At initial equilibrium price,there is excess supply. Which lead to increase in inventory ofbl firms and firm will reduce Production to maintain same level of inventory and thus output and price Decreases.
After fiscal expansionary policy implement( Increase in G or tax cuts) ,AD curve shift to right and reach it's initial position and economy again reach its initial long run equilibrium.
b) Goverment spending multiplier refers to pheonomenon that Increase in government spending will lead higher Increase in income than goverment spending Increase.for example, If 200 million Increase in G lead to 400 million Increase in GDP ,so multiplier is 2.
So multiplier Increases the affect of fiscal policy on gdp and economy.
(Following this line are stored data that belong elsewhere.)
(* ===== verification/AddrRange.v ===== *)
(** * Address ranges ([base/addr_range.hh])

    A range of addresses, possibly interleaved: each mask selects address bits
    whose parity is one bit of the selector, and the range holds the addresses
    whose selector is [intlvMatch]. *)
From stdpp Require Import sorting.
From S2P Require Import Prelude IntMath.

Record AddrRange := mkRange {
  _start : Z;
  _end : Z;
  masks : list Z;
  intlvMatch : Z
}.

(** [1ULL << n]. *)
Definition one_shl (n : Z) : res Z :=
  if n <? 64 then Ok (Z.shiftl 1 n) else Abort UndefinedShift.

(** The value of a 64-bit word converted to [int]. *)
Definition to_int (x : Z) : Z := let y := u32 x in if y <? 2 ^ 31 then y else y - 2 ^ 32.

Module AddrRange.
Implicit Types r e : AddrRange.

Definition numMasks r : Z := Z.of_nat (length (masks r)).
Definition interleaved r : bool := 0 <? numMasks r.

Definition size r : Z := Z.shiftr (u64 (_end r - _start r)) (numMasks r).

(** [combined_mask] is an [int]. *)
Definition granularity r : res Z :=
  if interleaved r then
    let combined_mask := fold_left (fun c m => to_int (Z.lor (u64 c) m)) (masks r) 0 in
    one_shl (ctz64 (u64 combined_mask))
  else Ok (size r).
Definition stripes r : res Z := n ← one_shl (numMasks r); Ok (u32 n).
Definition valid r : bool := _start r <=? _end r.

(** ** Constructors *)

Definition empty : AddrRange := mkRange 1 0 [] 0.
Definition plain (start_ end_ : Z) : AddrRange := mkRange start_ end_ [] 0.

Definition withMasks (start_ end_ : Z) (ms : list Z) (match_ : Z) : res AddrRange :=
  (if 0 <? Z.of_nat (length ms) then
     n ← one_shl (Z.of_nat (length ms));
     if n <=? match_ then panic "Match value does not fit in the interleaving bits" else Ok tt
   else Ok tt) ;;
  Ok (mkRange start_ end_ ms match_).

(** The high bits must be far enough apart. *)
Definition xorDistance (intlv_high xor_high intlv_bits : Z) : res unit :=
  if negb (intlv_bits =? 0) && negb (xor_high =? 0) then
    if xor_high =? intlv_high then panic "XOR and interleave high bit must be different"
    else if Z.abs (xor_high - intlv_high) <? intlv_bits
    then panic "XOR and interleave high bit must be at least intlv_bits apart"
    else Ok tt
  else Ok tt.

(** The mask of iteration [i]: bit numbers are [uint8_t]. *)
Definition intlvMask (intlv_high xor_high i : Z) : res Z :=
  m ← one_shl (u8 (intlv_high - i));
  if xor_high =? 0 then Ok m
  else x ← one_shl (u8 (xor_high - i)); Ok (Z.lor m x).

(** Iteration [i] fills [masks[intlv_bits - i - 1]]. *)
Fixpoint intlvMasks (intlv_high xor_high : Z) (idx : list nat) : res (list Z) :=
  match idx with
  | [] => Ok []
  | i :: idx =>
      m ← intlvMask intlv_high xor_high (Z.of_nat i);
      ms ← intlvMasks intlv_high xor_high idx;
      Ok (ms ++ [m])
  end.

Definition withBits (start_ end_ intlv_high xor_high intlv_bits match_ : Z) : res AddrRange :=
  (if negb (intlv_bits =? 0) then
     n ← one_shl intlv_bits;
     if n <=? match_ then panic "Match value does not fit in the interleaving bits" else Ok tt
   else Ok tt) ;;
  xorDistance intlv_high xor_high intlv_bits ;;
  ms ← intlvMasks intlv_high xor_high (seq 0 (Z.to_nat intlv_bits));
  Ok (mkRange start_ end_ ms match_).

Definition mergesWith r e : bool :=
  (_start e =? _start r) && (_end e =? _end r) && bool_decide (masks e = masks r).

Fixpoint checkMerge r (match_ : Z) (l : list AddrRange) : res unit :=
  match l with
  | [] => Ok tt
  | e :: l =>
      (if negb (mergesWith r e)
       then panic "Can only merge ranges with the same start, end and interleaving bits" else Ok tt) ;;
      (if negb (intlvMatch e =? match_) then panic "Expected interleave match" else Ok tt) ;;
      checkMerge r (u8 (match_ + 1)) l
  end.

(** [AddrRange(ranges)]: all the stripes of a range are merged. *)
Definition merged (l : list AddrRange) : res AddrRange :=
  match l with
  | [] => Ok empty
  | [r] => Ok r
  | r :: _ =>
      n ← one_shl (numMasks r);
      (if negb (Z.of_nat (length l) =? n)
       then panic "Got ranges spanning another number of interleaving bits" else Ok tt) ;;
      checkMerge r 0 l ;;
      Ok (mkRange (_start r) (_end r) [] 0)
  end.

(** ** Queries *)

(** The selector of an address; mask [i] gives bit [i]. *)
Fixpoint selector (a : Z) (i : Z) (ms : list Z) : Z :=
  match ms with
  | [] => 0
  | m :: ms => Z.lor (Z.shiftl (popCount (Z.land a m) mod 2) i) (selector a (i + 1) ms)
  end.
Definition contains r (a : Z) : bool :=
  (_start r <=? a) && (a <? _end r) && (selector a 0 (masks r) =? intlvMatch r).

Definition intersects r e : res bool :=
  if (_end e <=? _start r) || (_end r <=? _start e) then Ok false
  else if negb (interleaved r) && negb (interleaved e) then Ok true
  else if size e =? 1 then Ok (contains r (_start e))
  else if mergesWith r e then Ok (intlvMatch r =? intlvMatch e)
  else panic "Cannot test intersection".

Definition isSubset r e : res bool :=
  (if interleaved r then panic "Cannot test subset of interleaved range" else Ok tt) ;;
  if interleaved e then
    if contains e (_start r) && contains e (u64 (_end r - 1))
    then g ← granularity e; Ok (size r <=? g) else Ok false
  else if _end r <=? _start r then Ok ((_start e <=? _start r) && (_end e =? 0))
  else if _end e <=? _start e then Ok (_start e <=? _start r)
  else Ok ((_start e <=? _start r) && (_end r <=? _end e)).

(** [operator&]. *)
Definition intersection r e : res AddrRange :=
  (if interleaved r || interleaved e
   then panic "Cannot calculate intersection of interleaved ranges." else Ok tt) ;;
  let start_ := Z.max (_start r) (_start e) in
  let end_ := Z.min (_end r) (_end e) in
  Ok (if end_ <=? start_ then plain 0 0 else plain start_ end_).

(** [operator<]. *)
Definition lt r e : bool :=
  if negb (_start r =? _start e) then _start r <? _start e
  else if interleaved r && interleaved e then intlvMatch r <? intlvMatch e
  else interleaved r.
Definition notAfter r e : Prop := lt e r = false.
#[export] Instance notAfter_dec r e : Decision (notAfter r e).
Proof. unfold notAfter. apply _. Defined.

(** ** Interleaving bits *)

(** The lowest bit of each mask, in increasing order. *)
Definition masksLsb r : list Z := merge_sort Z.le (ctz64 <$> masks r).

(** The loops over the sorted bits; [i] counts the iterations. *)
Fixpoint removeLoop (i : Z) (lsbs : list Z) (a : Z) : res Z :=
  match lsbs with
  | [] => Ok a
  | b :: lsbs =>
      a ← (if 0 <? b then insertBits (Z.shiftr a 1) (u32 (b - i - 1)) 0 a else Ok (Z.shiftr a 1));
      removeLoop (i + 1) lsbs a
  end.
Definition removeIntlvBits r (a : Z) : res Z :=
  if negb (interleaved r) then Ok a else removeLoop 0 (masksLsb r) a.

Fixpoint addLoop (lsbs : list Z) (a : Z) : res Z :=
  match lsbs with
  | [] => Ok a
  | b :: lsbs =>
      a ← (if 0 <? b then insertBits (u64 (Z.shiftl a 1)) (b - 1) 0 a else Ok (u64 (Z.shiftl a 1)));
      addLoop lsbs a
  end.

(** [~(1 << lsb)] is an [int], extended to 64 bits with its sign. *)
Definition notBit (lsb : Z) : res Z :=
  if lsb <? 32 then Ok (u64 (- to_int (Z.shiftl 1 lsb) - 1)) else Abort UndefinedShift.

(** The last loop: bit [lsb] of each mask is set to fit the selector. *)
Fixpoint fixSelector (match_ : Z) (i : Z) (ms : list Z) (a : Z) : res Z :=
  match ms with
  | [] => Ok a
  | m :: ms =>
      let lsb := ctz64 m in
      intlv_bit ← bits match_ i i;
      nb ← notBit lsb;
      let masked := Z.land (Z.land a m) nb in
      a ← insertBits a lsb lsb (Z.lxor intlv_bit (popCount masked));
      fixSelector match_ (i + 1) ms a
  end.
Definition addIntlvBits r (a : Z) : res Z :=
  if negb (interleaved r) then Ok a else
  a ← addLoop (masksLsb r) a;
  fixSelector (intlvMatch r) 0 (masks r) a.

Definition getOffset r (a : Z) : res Z :=
  if negb ((_start r <=? a) && (a <? _end r)) then Ok MaxAddr
  else if interleaved r then
    x ← removeIntlvBits r a; y ← removeIntlvBits r (_start r); Ok (u64 (x - y))
  else Ok (u64 (a - _start r)).

(** ** Exclusion *)

(** The loop of [exclude]: [None] is the early return. *)
Fixpoint excludeLoop r (es : list AddrRange) (next_start : Z)
    : res (list AddrRange * option Z) :=
  match es with
  | [] => Ok ([], Some next_start)
  | e :: es =>
      assert_ (negb (interleaved e)) "!e.interleaved()" ;;
      i ← intersects r e;
      if negb i then excludeLoop r es next_start
      else if _start e <=? next_start then
        if _end e <? _end r
        then excludeLoop r es (if next_start <? _end e then _end e else next_start)
        else Ok ([], None)
      else
        let front := plain next_start (_start e) in
        if _end e <? _end r
        then '(rs, o) ← excludeLoop r es (_end e); Ok (front :: rs, o)
        else Ok ([front], None)
  end.
Definition exclude r (exclude_ranges : list AddrRange) : res (list AddrRange) :=
  assert_ (negb (interleaved r)) "!interleaved()" ;;
  '(rs, o) ← excludeLoop r (merge_sort notAfter exclude_ranges) (_start r);
  Ok (match o with
      | Some next_start =>
          if next_start <? _end r then rs ++ [plain next_start (_end r)] else rs
      | None => rs
      end).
C)zero bound refers to situation when nominal interest is almost Equal to zero.In this there is no way to effect economy through Monetary policy.In this case due to deflation,real interest rate is negitive ,so banks don't lend credits.
When in Normal situation when we increase goverment spending,it lead to increase in gdp and interest rate. Increase in interest rate lewd to decrease in Investment.this is called crowding out.
But in zero bound situation, Increase in government spending lead to increase in output, and turn deflation into inflation and thus Increase nominal interest above zero. So real interest rate become again positive and which lead to start lending credit from banks and thus Increase in Investment.